**Your assignment**
Every line from the one containing "(** A computation that asks for no write. *)" to the one containing "s; createdAt := createdAt s;" in the records below, both included, must be set down exactly, and no other line.

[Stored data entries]
(** * Guitar Mastery AI: intent router, agent coordinator, conversation context

    A shallow embedding of [src/orchestrator/router.py],
    [src/orchestrator/coordinator.py] and [src/orchestrator/context.py],
    with the properties of the routing and coordination layer proved
    about it.

    Conventions of the embedding.
    - A Python [str] is a [string]; each character is read as the code
      point U+0000..U+00FF of the same number, and the character tables
      ([str.lower], [str.isspace], the classes of [re]) are those of CPython
      on that range.
    - The classifier's scores are Python floats that are only ever built
      from [0.0] by adding [3.0], [1.0] and [1.5]: every value is a small
      multiple of one half, which binary floating point represents exactly.
      They are modelled as rationals ([Q]).  The one product by [0.6] is
      compared with such a multiple, from which the exact product is either
      equal (and the float product then rounds to it) or at least one tenth
      away, so the comparison agrees with the rational one.  The
      confidence [max_score / 5.0] is modelled as the rational that the
      float quotient rounds: a multiple of one tenth, whose comparisons
      with [1.0] and [0.4] come out the same.
    - A Python exception is a value [Raise e] of the type [result]. *)

From Stdlib Require Import Bool Arith ZArith QArith Lia Lqa.
From Stdlib Require Import List String Ascii Permutation Sorted.
Import ListNotations.

Local Open Scope string_scope.
Local Open Scope list_scope.

(** ** Exceptions *)

Inductive exn : Type :=
| ValueError
| KeyError (key : string)
| IndexError
| ReError (pattern : string).

Inductive result (A : Type) : Type :=
| Ok (a : A)
| Raise (e : exn).

Arguments Ok {A} a.
Arguments Raise {A} e.

Definition rbind {A B : Type} (x : result A) (f : A -> result B) : result B :=
  match x with
  | Ok a => f a
  | Raise e => Raise e
  end.

Declare Scope result_scope.
Delimit Scope result_scope with result.
Notation "x <- c ;; k" := (rbind c (fun x => k))
  (at level 61, c at next level, right associativity) : result_scope.

(** ** Python strings *)

Module PyStr.

Definition code (c : ascii) : N := N_of_ascii c.

Definition between (lo hi : N) (c : ascii) : bool :=
  (N.leb lo (code c) && N.leb (code c) hi)%bool.

(** [str.isspace] of one character; also what [str.strip()] removes and
    what [\s] matches. *)
Definition isspace (c : ascii) : bool :=
  (between 9 13 c || between 28 32 c
   || N.eqb (code c) 133 || N.eqb (code c) 160)%bool.

(** What [\d] matches. *)
Definition isdecimal (c : ascii) : bool := between 48 57 c.

(** What [\w] matches: alphanumeric characters and the underscore. *)
Definition isword (c : ascii) : bool :=
  (between 48 57 c || between 65 90 c || N.eqb (code c) 95
   || between 97 122 c
   || N.eqb (code c) 170 || between 178 179 c || N.eqb (code c) 181
   || between 185 186 c || between 188 190 c
   || between 192 214 c || between 216 246 c || between 248 255 c)%bool.

Definition lower_char (c : ascii) : ascii :=
  if (between 65 90 c || between 192 214 c || between 216 222 c)%bool
  then ascii_of_N (code c + 32)
  else c.

(** [s.lower()] *)
Fixpoint lower (s : string) : string :=
  match s with
  | EmptyString => EmptyString
  | String c s' => String (lower_char c) (lower s')
  end.

Fixpoint lstrip (s : string) : string :=
  match s with
  | EmptyString => EmptyString
  | String c s' => if isspace c then lstrip s' else s
  end.

Fixpoint rev_onto (s acc : string) : string :=
  match s with
  | EmptyString => acc
  | String c s' => rev_onto s' (String c acc)
  end.

Definition reverse (s : string) : string := rev_onto s EmptyString.

Definition rstrip (s : string) : string := reverse (lstrip (reverse s)).

(** [s.strip()] *)
Definition strip (s : string) : string := rstrip (lstrip s).

Fixpoint startswith (p s : string) : bool :=
  match p, s with
  | EmptyString, _ => true
  | String a p', String b s' => (Ascii.eqb a b && startswith p' s')%bool
  | String _ _, EmptyString => false
  end.

(** [needle in hay] *)
Fixpoint contains (needle hay : string) : bool :=
  (startswith needle hay
   || match hay with
      | EmptyString => false
      | String _ hay' => contains needle hay'
      end)%bool.

(** [sep.join(parts)] *)
Fixpoint join (sep : string) (parts : list string) : string :=
  match parts with
  | [] => EmptyString
  | [p] => p
  | p :: rest => p ++ sep ++ join sep rest
  end.

Definition newline : string := String (ascii_of_nat 10) EmptyString.

End PyStr.

(** ** The fragment of [re] the router's patterns are written in *)

Module Re.

Inductive cclass : Type :=
| Exactly (c : ascii)      (* a literal character *)
| AnyChar                  (* [.] : anything but a newline *)
| Decimal                  (* [\d] *)
| Whitespace.              (* [\s] *)

Inductive regex : Type :=
| Empty
| Class (k : cclass)
| Star (k : cclass)        (* [k*] *)
| Boundary                 (* [\b] *)
| Seq (r1 r2 : regex)
| Or (r1 r2 : regex).

Definition postfix (k : cclass) (s : string) : option (regex * string) :=
  match s with
  | String "*" s' => Some (Star k, s')
  | _ => Some (Class k, s)
  end.

Definition unsupported (c : ascii) : bool :=
  PyStr.contains (String c EmptyString) "*+?[]{}^$\".

(** Recursive-descent parser of a pattern; [None] where the pattern lies
    outside the fragment. *)
Fixpoint parse_alt (fuel : nat) (s : string) : option (regex * string) :=
  match fuel with
  | O => None
  | S f =>
    match parse_seq f s with
    | Some (r1, String "|" s') =>
      match parse_alt f s' with
      | Some (r2, s'') => Some (Or r1 r2, s'')
      | None => None
      end
    | other => other
    end
  end
with parse_seq (fuel : nat) (s : string) : option (regex * string) :=
  match fuel with
  | O => None
  | S f =>
    match s with
    | EmptyString => Some (Empty, s)
    | String "|" _ => Some (Empty, s)
    | String ")" _ => Some (Empty, s)
    | _ =>
      match parse_atom f s with
      | Some (a, s') =>
        match parse_seq f s' with
        | Some (r, s'') => Some (Seq a r, s'')
        | None => None
        end
      | None => None
      end
    end
  end
with parse_atom (fuel : nat) (s : string) : option (regex * string) :=
  match fuel with
  | O => None
  | S f =>
    match s with
    | EmptyString => None
    | String "(" s' =>
      match parse_alt f s' with
      | Some (r, String ")" s'') => Some (r, s'')
      | _ => None
      end
    | String "\" (String "b" s') => Some (Boundary, s')
    | String "\" (String "s" s') => postfix Whitespace s'
    | String "\" (String "d" s') => postfix Decimal s'
    | String "." s' => postfix AnyChar s'
    | String c s' => if unsupported c then None else postfix (Exactly c) s'
    end
  end.

(** [re.compile(pattern)] *)
Definition compile (pattern : string) : option regex :=
  match parse_alt (2 * String.length pattern + 4) pattern with
  | Some (r, EmptyString) => Some r
  | _ => None
  end.

Definition class_ok (k : cclass) (c : ascii) : bool :=
  match k with
  | Exactly a => Ascii.eqb a c
  | AnyChar => negb (N.eqb (PyStr.code c) 10)
  | Decimal => PyStr.isdecimal c
  | Whitespace => PyStr.isspace c
  end.

Definition word_before (prev : option ascii) : bool :=
  match prev with
  | Some c => PyStr.isword c
  | None => false
  end.

Definition word_after (s : string) : bool :=
  match s with
  | String c _ => PyStr.isword c
  | EmptyString => false
  end.

Definition at_boundary (prev : option ascii) (s : string) : bool :=
  xorb (word_before prev) (word_after s).

(** The matcher: [prev] is the character before the current position,
    [s] the rest of the subject, [cont] what must match afterwards. *)
Fixpoint star_match (k : cclass) (prev : option ascii) (s : string)
    (cont : option ascii -> string -> bool) : bool :=
  match s with
  | String c s' =>
    (class_ok k c && star_match k (Some c) s' cont) || cont prev s
  | EmptyString => cont prev s
  end.

Fixpoint match_here (r : regex) (prev : option ascii) (s : string)
    (cont : option ascii -> string -> bool) : bool :=
  match r with
  | Empty => cont prev s
  | Class k =>
    match s with
    | String c s' => class_ok k c && cont (Some c) s'
    | EmptyString => false
    end
  | Star k => star_match k prev s cont
  | Boundary => at_boundary prev s && cont prev s
  | Seq r1 r2 => match_here r1 prev s (fun p t => match_here r2 p t cont)
  | Or r1 r2 => match_here r1 prev s cont || match_here r2 prev s cont
  end.

Fixpoint search_from (r : regex) (prev : option ascii) (s : string) : bool :=
  match_here r prev s (fun _ _ => true)
  || match s with
     | String c s' => search_from r (Some c) s'
     | EmptyString => false
     end.

(** [bool(re.search(pattern, s))]; an invalid pattern raises [re.error]. *)
Definition search (pattern s : string) : result bool :=
  match compile pattern with
  | Some r => Ok (search_from r None s)
  | None => Raise (ReError pattern)
  end.

End Re.
Lemma scanned_first_step (seen : list workout) (st : option workout * float)
    (w : workout) :
  scanned_first seen st -> scanned_first (seen ++ [w]) (pr_step st w).
Proof.
  intros Hs. unfold pr_step. destruct st as [best best_weight].
  fold (entry_weight w).
  assert (Hmax : forall x v, In x seen -> entry_weight x = Some v ->
                             gtb v best_weight = false)
    by (inversion Hs; subst; auto).
  assert (Hnonneg : gtb best_weight (of_Z 0) = true \/ best_weight = of_Z 0)
    by (inversion Hs; subst; auto).
  assert (Hkeep : (forall v, entry_weight w = Some v -> gtb v best_weight = false) ->
                  scanned_first (seen ++ [w]) (best, best_weight)).
  { intros Hw.
    assert (Hall : forall x v, In x (seen ++ [w]) -> entry_weight x = Some v ->
                               gtb v best_weight = false).
    { intros x v Hin Ev. apply in_app_or in Hin.
      destruct Hin as [Hin|[->|[]]]; eauto. }
    inversion Hs as [Hnone | b bw before after Eseen Eb Hpos Hm Hbefore]; subst.
    - apply scanned_first_none. exact Hall.
    - apply (scanned_first_best _ b best_weight before (after ++ [w])); auto.
      rewrite <- app_assoc. reflexivity. }
  destruct (entry_weight w) as [weight|] eqn:Ew.
  - destruct (gtb weight best_weight) eqn:Hgt.
    + assert (H0 : gtb weight (of_Z 0) = true).
      { destruct Hnonneg as [Hp| ->]; [|exact Hgt].
        unfold gtb in *. eapply ltb_trans; eassumption. }
      rewrite (gtb_zero_truthy _ H0). simpl.
      apply (scanned_first_best _ w weight seen []); auto.
      * intros x v Hin Ev. apply in_app_or in Hin. destruct Hin as [Hin|[->|[]]].
        -- eapply gtb_raise; [|exact Hgt]. eauto.
        -- rewrite Ew in Ev. injection Ev as <-. apply ltb_irrefl.
      * intros x v Hin Ev. unfold geb.
        destruct (leb weight v) eqn:Hle; [|reflexivity].
        assert (Hc : ltb best_weight v = true)
          by (eapply ltb_leb_trans; [exact Hgt|exact Hle]).
        change (ltb best_weight v) with (gtb v best_weight) in Hc.
        rewrite (Hmax x v Hin Ev) in Hc. discriminate.
    + rewrite andb_false_r. apply Hkeep.
      intros v Ev. injection Ev as <-. exact Hgt.
  - apply Hkeep. intros v Ev. discriminate.
Qed.
Definition no_criticality : Criticality :=
  {| is_critical := fun _ => false; is_non_critical := fun _ => false |}.

Definition test (name status critical : string) (tags : list string) : Test.t :=
  Test.mk name status critical tags.

Definition leaf (longname name id : string) (tests : list Test.t) : TestSuite.t :=
  TestSuite.mk longname name id no_criticality [] tests.

(** A root suite with two sub-suites of two tests each, one of the
    sub-suites with a sub-suite of its own. *)
Definition tree : TestSuite.t :=
  TestSuite.mk "Root" "Root" "s1" no_criticality
    [ TestSuite.mk "Root.A" "A" "s1-s1" no_criticality
        [ leaf "Root.A.Deep" "Deep" "s1-s1-s1"
            [ test "d1" "FAIL" "yes" ["smoke"] ] ]
        [ test "a1" "PASS" "yes" ["smoke"]; test "a2" "FAIL" "no" ["slow"] ];
      leaf "Root.B" "B" "s1-s2"
        [ test "b1" "PASS" "no" ["smoke"; "slow"]; test "b2" "FAIL" "yes" [] ] ]
    [].

(** Tag statistics that take no literal tag ([include] names a tag no
    test has) and combine the tags [smoke] and [slow] under one name. *)
Definition tag_stats : option (TagStatistics.t (list string)) :=
  TagStatistics.init (PStr "none") PNone
    [("smoke", Some "Smoke or slow"); ("slow", Some "smoke_or_slow")] [] [].

Definition builder (level : Z) : option (StatisticsBuilder.t (list string)) :=
  tags ← tag_stats;
  Some (StatisticsBuilder.init [] tags level).

(** A run that declares every tag critical and the tag [b] non-critical
    as well, and the tag statistics of one test tagged [a] and [b]. *)
Definition overlapping : Criticality :=
  {| is_critical := fun _ => true; is_non_critical := String.eqb "b" |}.

Definition overlapping_stats : option (TagStatistics.t (list string)) :=
  tags ← TagStatistics.init PNone PNone [] [] [];
  TagStatistics.add_test tags (test "t" "PASS" "yes" ["a"; "b"]) overlapping.

(** The tags of the spec's example: critical [A] and [B], non-critical
    [C], combined [D], plain [E] and [F]. *)
Definition six : Criticality :=
  {| is_critical := fun tag => String.eqb tag "A" || String.eqb tag "B";
     is_non_critical := String.eqb "C" |}.

Definition six_stats : option (TagStatistics.t (list string)) :=
  tags ← TagStatistics.init PNone PNone [("F", Some "D")] [] [];
  TagStatistics.add_test tags
    (test "t" "PASS" "yes" ["F"; "C"; "B"; "E"; "A"]) six.
End Sample.

(** ** The ordering rule of tag statistics, in the spec's words *)

(** The four buckets: critical, non-critical, combined, plain; they are
    the four answers of [TagStat._info]. *)
Definition bucket (stat : TagStat.t) : nat :=
  if TagStat.critical stat then 0%nat
  else if TagStat.non_critical stat then 1%nat
  else if str_bool (TagStat.combined stat) then 2%nat
  else 3%nat.

(** [a] may come before [b]: an earlier bucket, or the same bucket and a
    name that is not greater. *)
Definition tag_order (a b : TagStat.t) : Prop :=
  (bucket a < bucket b)%nat
  ∨ (bucket a = bucket b ∧ String.compare (TagStat.name a) (TagStat.name b) ≠ Gt).

(** At most one of the three markers is set. *)
Definition one_marker (stat : TagStat.t) : bool :=
  match TagStat.critical stat, TagStat.non_critical stat,
        str_bool (TagStat.combined stat) with
  | true, false, false | false, true, false | false, false, true
  | false, false, false => true
  | _, _, _ => false
  end.

(** The place of a [TagStat] among the eight combinations of markers that
    [TagStat.__cmp__] tells apart. *)
Definition rank (stat : TagStat.t) : nat :=
  ((if TagStat.critical stat then 0 else 4)
   + (if TagStat.non_critical stat then 0 else 2)
   + (if str_bool (TagStat.combined stat) then 0 else 1))%nat.

(** ** What one test adds to a tag statistic *)

(** [stat] after [n] calls of [add_test] with the same test. *)
Definition add_test_times (n : nat) (test : Test.t) (stat : TagStat.t) : TagStat.t :=
  Nat.iter n (fun s => TagStat.add_test s test) stat.

Section TagCounting.
Context {TP : Type} `{!TagPatternsOps TP} `{!NormalizeOps}.

(** The literal tags of [test] that pass the include and exclude
    patterns and are filed under [key]. *)
Definition literal_hits (self : TagStatistics.t TP) (test : Test.t)
    (key : string) : nat :=
  length
    (List.filter
       (fun tag => TagStatistics._is_included self tag
                   && String.eqb (normalize tag) key)
       (Test.tags test)).

(** The combined-tag definitions that match the tags of [test] and are
    filed under [key]. *)
Definition combined_hits (combines : list (CombinedTag.t TP)) (test : Test.t)
    (key : string) : nat :=
  length
    (List.filter
       (fun comb => CombinedTag.match_ comb (Test.tags test)
                    && String.eqb (normalize (CombinedTag.name comb)) key)
       combines).

(** Every combined-tag definition has its statistic in the map, as
    [_create_combined] leaves it. *)
Definition seeded (self : TagStatistics.t TP) : Prop :=
  Forall
    (fun comb =>
       is_Some (TagStatistics.stats self !! normalize (CombinedTag.name comb)))
    (TagStatistics._combine self).

(** The same tag statistics under other include and exclude patterns. *)
Definition with_filters (include exclude : TP) (self : TagStatistics.t TP)
    : TagStatistics.t TP :=
  TagStatistics.mk (TagStatistics.stats self) include exclude
    (TagStatistics._info self) (TagStatistics._combine self).
End TagCounting.

(** ** The states of a traversal *)

(** A [SuiteStatistics] object after counting tests: [p], [f] more in
    [all], [pc], [fc] more in [critical], and [refs] more children. *)
Definition grown (self : SuiteStatistics.t) (p f pc fc : Z) (refs : list nat)
    : SuiteStatistics.t :=
  SuiteStatistics.mk (bump (SuiteStatistics.all self) p f)
    (bump (SuiteStatistics.critical self) pc fc)
    (SuiteStatistics.suites self ++ refs).

Definition b2z (b : bool) : Z := if b then 1 else 0.

(** The tests of a list that satisfy [p], as a count. *)
Definition tally (p : Test.t → bool) (tests : list Test.t) : Z :=
  Z.of_nat (length (List.filter p tests)).

(** [self] after counting tests, [count q] of them satisfying [q], and
    attaching the children [refs]. *)
Definition counted (self : SuiteStatistics.t) (count : (Test.t → bool) → Z)
    (refs : list nat) : SuiteStatistics.t :=
  grown self
    (count (fun t => any_test t && is_passed t))
    (count (fun t => any_test t && is_failed t))
    (count (fun t => is_marked_critical t && is_passed t))
    (count (fun t => is_marked_critical t && is_failed t)) refs.

Section BuilderStates.
Context {TP : Type} `{!TagPatternsOps TP} `{!NormalizeOps}.
Implicit Types (b : StatisticsBuilder.t TP) (cur : SuiteStatistics.t).

(** The builder is at the object [cur], stored at [c]. *)
Definition ready b (c : nat) cur : Prop :=
  StatisticsBuilder._current_suite_stat b = Some c
  ∧ StatisticsBuilder.store b !! c = Some cur
  ∧ seeded (StatisticsBuilder._tag_stats b).

(** From [b] to [b']: [fresh] objects were allocated, the current object
    [cur] has counted tests and got children, and nothing else that [b]
    had has changed. *)
Definition visited b b' (c : nat) cur (fresh : nat) (count : (Test.t → bool) → Z)
    (refs : list nat) : Prop :=
  length (StatisticsBuilder.store b') = (length (StatisticsBuilder.store b) + fresh)%nat
  ∧ StatisticsBuilder._parents b' = StatisticsBuilder._parents b
  ∧ StatisticsBuilder._suite_stat_level b' = StatisticsBuilder._suite_stat_level b
  ∧ is_Some (StatisticsBuilder._current_suite b')
  ∧ (∀ i, (i < length (StatisticsBuilder.store b))%nat → i ≠ c →
       StatisticsBuilder.store b' !! i = StatisticsBuilder.store b !! i)
  ∧ ready b' c (counted cur count refs).
(** The files a trace asks to write, in order: the name and the e-mails
    that are joined into the content. *)
Definition outputs (tr : list Event) : list (string * list string) :=
  omap (λ ev, match ev with
              | EWriteFile _ file lines _ => Some (file, lines)
              | _ => None
              end) tr.

(** The set of sent e-mails a run loads at startup. *)
Definition loaded_sentEmailsSet (env : Env) : gset string :=
  match readFile env SENT_EMAILS_FILE_NAME with
  | Some content => list_to_set (Js.split_lines content)
  | None => ∅
  end.

(** [Fresh_outputs sent seen outs]: no e-mail of the outputs [outs] is
    empty, is in [sent], is in [seen] or is in an earlier output of
    [outs]. *)
Inductive Fresh_outputs (sent : gset string)
  : gset string → list (string * list string) → Prop :=
| Fresh_outputs_nil seen :
    Fresh_outputs sent seen []
| Fresh_outputs_cons seen file lines outs :
    (∀ e, e ∈ lines → e ≠ "" ∧ (e ∉ sent) ∧ (e ∉ seen)) →
    Fresh_outputs sent (seen ∪ list_to_set lines) outs →
    Fresh_outputs sent seen ((file, lines) :: outs).

(** The write requests of a trace with their outcomes, in order. *)
Definition writes_of (tr : list Event) : list (string * list string * bool) :=
  omap (λ ev, match ev with
              | EWriteFile _ file lines ok => Some (file, lines, ok)
              | _ => None
              end) tr.

(** A computation that asks for no write. *)
Definition quiet {A} (m : M A) : Prop :=
  ∀ st, writes_of (trace (m st).2) = writes_of (trace st).

(** The queries a run loads at startup. *)
Definition loaded_queries (env : Env) : list string :=
  match readFile env QUERIES_FILE_NAME with
  | Some content => Js.split_lines content
  | None => []
  end.
(** Modelled from the spec: rewriting the session with a given id in the
    collection (the body of history.service.ts is missing); an unknown id
    leaves the collection as it is. *)
Fixpoint update_session (sid : jsstring) (f : ChatSession → ChatSession)
    (l : list ChatSession) : list ChatSession :=
  match l with
  | [] => []
  | s :: l' =>
      if decide (id s = sid) then f s :: l' else s :: update_session sid f l'
  end.

Section Store.

(** The random source of identifiers: the [n]-th identifier drawn. *)
Variable random_id : nat → jsstring.

(** Modelled from the spec: [createSession(title, language)] of the
    Session Store (history.service.ts is missing).  It generates the id
    and the timestamps, inserts the session at the head of the collection,
    and a blank title becomes "New chat". *)
Definition store_create (now : Z) (title language : jsstring) (st : Store)
  : ChatSession * Store :=
  let s :=
    {| id := random_id (draws st);
       title := if truthy_string (trim title) then title else js "New chat";
       createdAt := now; updatedAt := now;
       language := language; messages := [] |} in
  (s, {| sessions := s :: sessions st; draws := S (draws st) |}).

(** Modelled from the spec: [appendMessage(sessionId, message)] of the
    Session Store (history.service.ts is missing): ignored for an unknown
    id, otherwise appends and bumps [updatedAt]. *)
Definition store_appendMessage (now : Z) (sid : jsstring)
    (m : ChatMessageRecord) (st : Store) : Store :=
  {| sessions :=
       update_session sid
         (λ s, {| id := id s; title := title s; createdAt := createdAt s;
                  updatedAt := now; language := language s;
                  messages := messages s ++ [m] |})
         (sessions st);
     draws := draws st |}.

(** Modelled from the spec: [renameSession(sessionId, newTitle)] of the
    Session Store (history.service.ts is missing): trims; a blank title
    keeps the old one; [updatedAt] advances either way. *)
Definition store_rename (now : Z) (sid newTitle : jsstring) (st : Store)
  : Store :=
  {| sessions :=
       update_session sid
         (λ s, {| id := id s;
                  title := if truthy_string (trim newTitle)
                           then trim newTitle else title s;
                  createdAt := createdAt s; updatedAt := now;
                  language := language s; messages := messages s |})
         (sessions st);
     draws := draws st |}.

(** Modelled from the spec: [loadSession(sessionId)] of the Session Store
    (history.service.ts is missing). *)
Definition store_load (sid : jsstring) (st : Store) : option ChatSession :=
  head (filter (λ s, id s = sid) (sessions st)).

(** Modelled from the spec: the Session Store as the history service of
    the chat component (history.service.ts is missing). *)
Definition store_service : HistoryService Store :=
  {| create := store_create;
     appendMessage := store_appendMessage;
     rename := store_rename;
     load := store_load |}.

End Store.

(** A random source for the examples: the [n]-th identifier is the
    letter s followed by [n] primes. *)
Definition example_id (n : nat) : jsstring := js "s" ++ replicate n 39%N.

End History.

(* ===================================================================== *)
(** ** chat.component.ts                                                  *)
(* ===================================================================== *)

Module Chat.

Import History.

(** [ChatMessage]: a message of the in-memory list. *)
Record ChatMessage := {
  role : Role;
  content : jsstring;
  timestamp : Z;
  visualizations : option Visualizations;
  recommendations : option (list jsstring);
  audio : option AudioDescriptor;
}.

(** A message with role, content and timestamp only. *)
Definition plain (r : Role) (c : jsstring) (t : Z) : ChatMessage :=
  {| role := r; content := c; timestamp := t; visualizations := None;
     recommendations := None; audio := None |}.

(** The record persisted for a message. *)
Definition to_record (m : ChatMessage) : ChatMessageRecord :=
  {| History.role := role m; History.content := content m;
     History.timestamp := timestamp m;
     History.visualizations := visualizations m;
     History.recommendations := recommendations m;
     History.audio := audio m |}.

(** The message shown for a persisted record (the [map] of the
    session-load listener). *)
Definition of_record (m : ChatMessageRecord) : ChatMessage :=
  {| role := History.role m; content := History.content m;
     timestamp := History.timestamp m;
     visualizations := History.visualizations m;
     recommendations := History.recommendations m;
     audio := History.audio m |}.

(** The calls the component makes to its collaborators. *)
Inductive Call :=
  | HistoryCreate (title language : jsstring)
  | HistoryAppendMessage (id : jsstring) (m : ChatMessageRecord)
  | HistoryRename (id title : jsstring)
  | HistoryLoad (id : jsstring)
  | SendQuery (query language : jsstring) (includeAudio : bool)
  | PlayAudio (audio_base64 : option jsstring)
  | ScrollToBottom.

(** The response of the query service:
    [{ success, response }] with
    [response = { answer, visualizations, recommendations, audio }]. *)
Record ResponseBody := {
  answer : jsstring;
  resp_visualizations : option Visualizations;
  resp_recommendations : option (list jsstring);
  resp_audio : option AudioDescriptor;
}.

Record QueryResponse := {
  success : bool;
  response : ResponseBody;
}.

(** How a query ends: the [next] callback with a response, or the [error]
    callback. *)
Inductive Outcome :=
  | Next (r : QueryResponse)
  | TransportError.

Section Controller.

Context {H : Type} `{HistoryService H}.

(** The fields of the component, the state of the history service it was
    given, and the log of its calls. *)
Record ChatComponent := {
  messages : list ChatMessage;
  userInput : jsstring;
  isLoading : bool;
  includeAudio : bool;
  currentSession : option ChatSession;
  language : jsstring;
  history : H;
  calls : list Call;
}.

(** The component as constructed, before [ngOnInit]. *)
Definition initial (language : jsstring) (h : H) : ChatComponent :=
  {| messages := []; userInput := []; isLoading := false;
     includeAudio := true; currentSession := None; language := language;
     history := h; calls := [] |}.

Definition greeting : jsstring :=
  js "Hello! I'm your Mining Intelligence Assistant. "
    ++ js "Ask me about equipment status, production efficiency, "
    ++ js "safety incidents, or get management recommendations.".

(** [ngOnInit()] (the listeners it installs are [suggestQuestion] and
    [loadSession] below). *)
Definition ngOnInit (now : Z) (s : ChatComponent) : ChatComponent :=
  {| messages := messages s ++ [plain assistant greeting now];
     userInput := userInput s; isLoading := isLoading s;
     includeAudio := includeAudio s; currentSession := currentSession s;
     language := language s; history := history s; calls := calls s |}.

**Task answer**
(** A computation that asks for no write. *)
Definition quiet {A} (m : M A) : Prop :=
  ∀ st, writes_of (trace (m st).2) = writes_of (trace st).

(** The queries a run loads at startup. *)
Definition loaded_queries (env : Env) : list string :=
  match readFile env QUERIES_FILE_NAME with
  | Some content => Js.split_lines content
  | None => []
  end.
(** Modelled from the spec: rewriting the session with a given id in the
    collection (the body of history.service.ts is missing); an unknown id
    leaves the collection as it is. *)
Fixpoint update_session (sid : jsstring) (f : ChatSession → ChatSession)
    (l : list ChatSession) : list ChatSession :=
  match l with
  | [] => []
  | s :: l' =>
      if decide (id s = sid) then f s :: l' else s :: update_session sid f l'
  end.

Section Store.

(** The random source of identifiers: the [n]-th identifier drawn. *)
Variable random_id : nat → jsstring.

(** Modelled from the spec: [createSession(title, language)] of the
    Session Store (history.service.ts is missing).  It generates the id
    and the timestamps, inserts the session at the head of the collection,
    and a blank title becomes "New chat". *)
Definition store_create (now : Z) (title language : jsstring) (st : Store)
  : ChatSession * Store :=
  let s :=
    {| id := random_id (draws st);
       title := if truthy_string (trim title) then title else js "New chat";
       createdAt := now; updatedAt := now;
       language := language; messages := [] |} in
  (s, {| sessions := s :: sessions st; draws := S (draws st) |}).

(** Modelled from the spec: [appendMessage(sessionId, message)] of the
    Session Store (history.service.ts is missing): ignored for an unknown
    id, otherwise appends and bumps [updatedAt]. *)
Definition store_appendMessage (now : Z) (sid : jsstring)
    (m : ChatMessageRecord) (st : Store) : Store :=
  {| sessions :=
       update_session sid
         (λ s, {| id := id s; title := title s; createdAt := createdAt s;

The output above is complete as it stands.